Whether the sun is shining, setting, rising or the rain is pouring, “Byron Bay’s Dancing Man,” Tommy Franklin, can be found flamboyantly emulating the sounds amplifying from his head phones with unorthodox, passionate, gyrating movements, blissfully unconcerned with the judgments of the world.
Franklin became a YouTube semi-sensation because of his dancing-in-the-rain antics on Byron Bay’s main street in New South Wales Australia. In the video, a sudden rain storm takes pedestrians by surprise and while most run for cover under the umbrellas at The Beach Hotel, Franklin starts busting a move. One woman frantically runs toward the pub for shelter while he tries to get her to dance, to no avail. He’s not fazed, and continues dancing in the rain. In what is probably the most astute observation any one could make at the time, one of the onlookers proclaims: “this guy’s got life by the fuckin’ balls.”

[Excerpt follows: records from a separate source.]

(** * Service worker for image protection and caching: a shallow embedding

    The worker script defines [validateToken], [isAuthenticated] and a
    [fetch] event listener that selects one of four strategies (static
    assets, images, dynamic content, everything else).  This development
    embeds those functions and states the properties of the request
    classifier, the access policy and the caching strategies.  It also
    embeds the [activate], [sync] and [notificationclick] listeners.

    Conventions.
    - A JavaScript string that only ever holds code units below 256 (header
      values, serialised URLs, the result of [atob]) is a [string] of
      8-bit characters.
    - A JavaScript number that holds a millisecond timestamp is a [Z].  All
      timestamps that pass the check of [validateToken] are integers below
      2^53 as soon as [Date.now() + 1000] is, and on that range double
      arithmetic is exact, so the comparison on [Z] is the comparison the
      script performs.  [NaN] is [None].
    - [null] and [undefined] are [None].
    - [console.log] and [console.error] calls are left out: they return
      nothing and no branch depends on them. *)

From Stdlib Require Import ZArith NArith Bool List Ascii String Lia ZifyNat.
Import ListNotations.
Local Open Scope string_scope.
Local Open Scope list_scope.
(** A node inside a well-formed chain: both subtrees are chains of their own
    and the node's end does not wrap. *)
Lemma chain_node lo l n h r hi :
  vshape (Node l n h r) → chain lo (vcontents (Node l n h r)) hi → 0 <= lo → hi < 2 ^ 64 →
  vshape l ∧ vshape r ∧
  chain lo (vcontents l) (start n) ∧ start n < 2 ^ 64 ∧
  chain (rend (node_range n)) (vcontents r) hi ∧ 0 <= rend (node_range n) ∧
  start n < rend (node_range n) <= hi ∧ (PAGE_SIZE | start n) ∧ lo <= start n ∧
  u64 (start n + u64 (page_count n * PAGE_SIZE)) = rend (node_range n).
Proof.
  intros Hs Hc Hlo Hhi. destruct (vshape_children _ _ _ _ Hs) as [Hsl Hsr].
  rewrite vcontents_node in Hc. apply chain_app in Hc as (Hcl&Hp&Ha&Hcr).
  pose proof (chain_le _ _ _ Hcl) as Hlo'. pose proof (chain_le _ _ _ Hcr) as Hhi'.
  pose proof (nend_exact (start n) (page_count n) hi) as Hne.
  unfold rend, rstart, rpages, node_range in *; simpl in *.
  assert (start n < start n + page_count n * PAGE_SIZE) by (unfold PAGE_SIZE; lia).
  rewrite Hne by lia. repeat split; auto; lia.
Qed.
Definition set_prev (p v : bptr) (hs : blocks_mem) : result blocks_mem :=
  store p (λ h, mkBlock v (next h) (size h)) hs.
Definition set_next (p v : bptr) (hs : blocks_mem) : result blocks_mem :=
  store p (λ h, mkBlock (prev h) v (size h)) hs.
Definition set_size (p : bptr) (v : Z) (hs : blocks_mem) : result blocks_mem :=
  store p (λ h, mkBlock (prev h) (next h) v) hs.

(** [p->size = v] where no header has to be: any memory below the end of the
    zone will do.  The other fields are what the bytes there happen to be, and
    are not read before they are written. *)
Definition new_header (z : pma_zone) (p : bptr) (v : Z) (hs : blocks_mem) : result blocks_mem :=
  match p with
  | Blk a =>
      if (0 <=? a) && (a + PMA_BLOCK_HEADER_SIZE <=? total_pages z * PAGE_SIZE)
      then Ok (<[p := mkBlock (prev (header_at hs p)) (next (header_at hs p)) v]> hs) else Fault
  | _ => Fault
  end.

(** [block_phys] on a pointer that is not a direct map address would give an
    address outside physical memory. *)
Definition block_phys (p : bptr) : result Z := match p with Blk a => Ok a | _ => Fault end.
Definition block_from_phys (phys : Z) : bptr := Blk phys.

Definition block_size (b : pma_free_block) : Z := Z.land (size b) (not64 1).

Definition block_set_size (p : bptr) (sz : Z) (hs : blocks_mem) : result blocks_mem :=
  b ← load hs p; set_size p (Z.lor sz (Z.land (size b) 1)) hs.

Definition block_mark_used (p : bptr) (hs : blocks_mem) : result blocks_mem :=
  b ← load hs p; set_size p (Z.land (size b) (not64 1)) hs.

(** * Bit scans *)

(** [__builtin_ffsll(word) - 1]: the least set bit, -1 for 0. *)
Fixpoint ffs_from (n : nat) (i word : Z) : Z :=
  match n with
  | O => -1
  | S n => if Z.testbit word i then i else ffs_from n (i + 1) word
  end.
Definition pma_ffs (word : Z) : Z := ffs_from 64 0 word.

(** [63 - __builtin_clzll(word)]: the greatest set bit. *)
Definition pma_fls (word : Z) : Z := if word =? 0 then -1 else Z.log2 word.

(** * Size classes *)

Definition tlsf_mapping_insert (size : Z) : Z * Z :=
  if size <? PMA_SMALL_BLOCK_SIZE then (0, Z.shiftr size PMA_ALIGN_SIZE_LOG2)
  else
    let fl := pma_fls size in
    let sl := Z.lxor (Z.shiftr size (fl - PMA_SL_INDEX_COUNT_LOG2)) (2 ^ PMA_SL_INDEX_COUNT_LOG2) in
    (fl - (PMA_FL_INDEX_SHIFT - 1), sl).

(** * Free lists *)

Definition get_sl (z : pma_zone) (fl : Z) : result Z := of_option (sl_bitmap z !! Z.to_nat fl).

Definition get_head (z : pma_zone) (fl sl : Z) : result bptr :=
  row ← of_option (blocks z !! Z.to_nat fl); of_option (row !! Z.to_nat sl).

Definition with_fl (z : pma_zone) (v : Z) : pma_zone :=
  mkZone (zid z) (base z) (total_pages z) v (sl_bitmap z) (blocks z).
Definition with_sl (z : pma_zone) (fl v : Z) : pma_zone :=
  mkZone (zid z) (base z) (total_pages z) (fl_bitmap z)
    (<[Z.to_nat fl := v]> (sl_bitmap z)) (blocks z).
Definition with_head (z : pma_zone) (fl sl : Z) (p : bptr) : pma_zone :=
  mkZone (zid z) (base z) (total_pages z) (fl_bitmap z) (sl_bitmap z)
    (alter (λ row, <[Z.to_nat sl := p]> row) (Z.to_nat fl) (blocks z)).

It wasn’t always that way for Franklin. After years of heavy addiction to drugs and alcohol, his family “didn’t trust him” and his friends “didn’t want to know him.” Franklin hit rock bottom after being hit by a car; nearly costing him his life. After he recovered from the accident, Franklin slowly set to work crawling out from his pit of depression. He started by walk away from friends who were only interested in partying hard, understanding that if he didn’t, he would have ended up on the streets. Then he put on some head phones, started tapping his toes, and began changing his life one smile at a time.
Dancing in public might seem a strange healing mechanism. After all, Franklin does not look like the dancing type: he is a grizzly man sporting a thick, fiery-red beard and long, matted hair. But then again, he also has an affinity for formal wear and a pension for unapologetic dance moves. When he gets to moving, heads first turn with apprehension.
“People like to put up their walls, or they have fears about letting people know how they feel or about being vulnerable,” says Franklin. But people are increasingly drawn to him because of his knack to break down those walls and do whatever he feels. Although his unique dancing and positive outlook on life have only inspired the people of Byron Bay thus far, there is no telling where his contagious dancing will inspire next.
Finding joy in the simple things that life has to offer and appreciating that which we usually take for granted is hard. Many of us tend to get consumed in our daily routines and we forget to slow down and smell the roses. For Tommy Franklin, dancing is the self-expressive key to happiness and he hopes his actions can inspire others to find what makes them happy too. We can all learn a thing or two from Tommy Franklin: let loose, smile more often, find someone you trust, and don’t take life so seriously.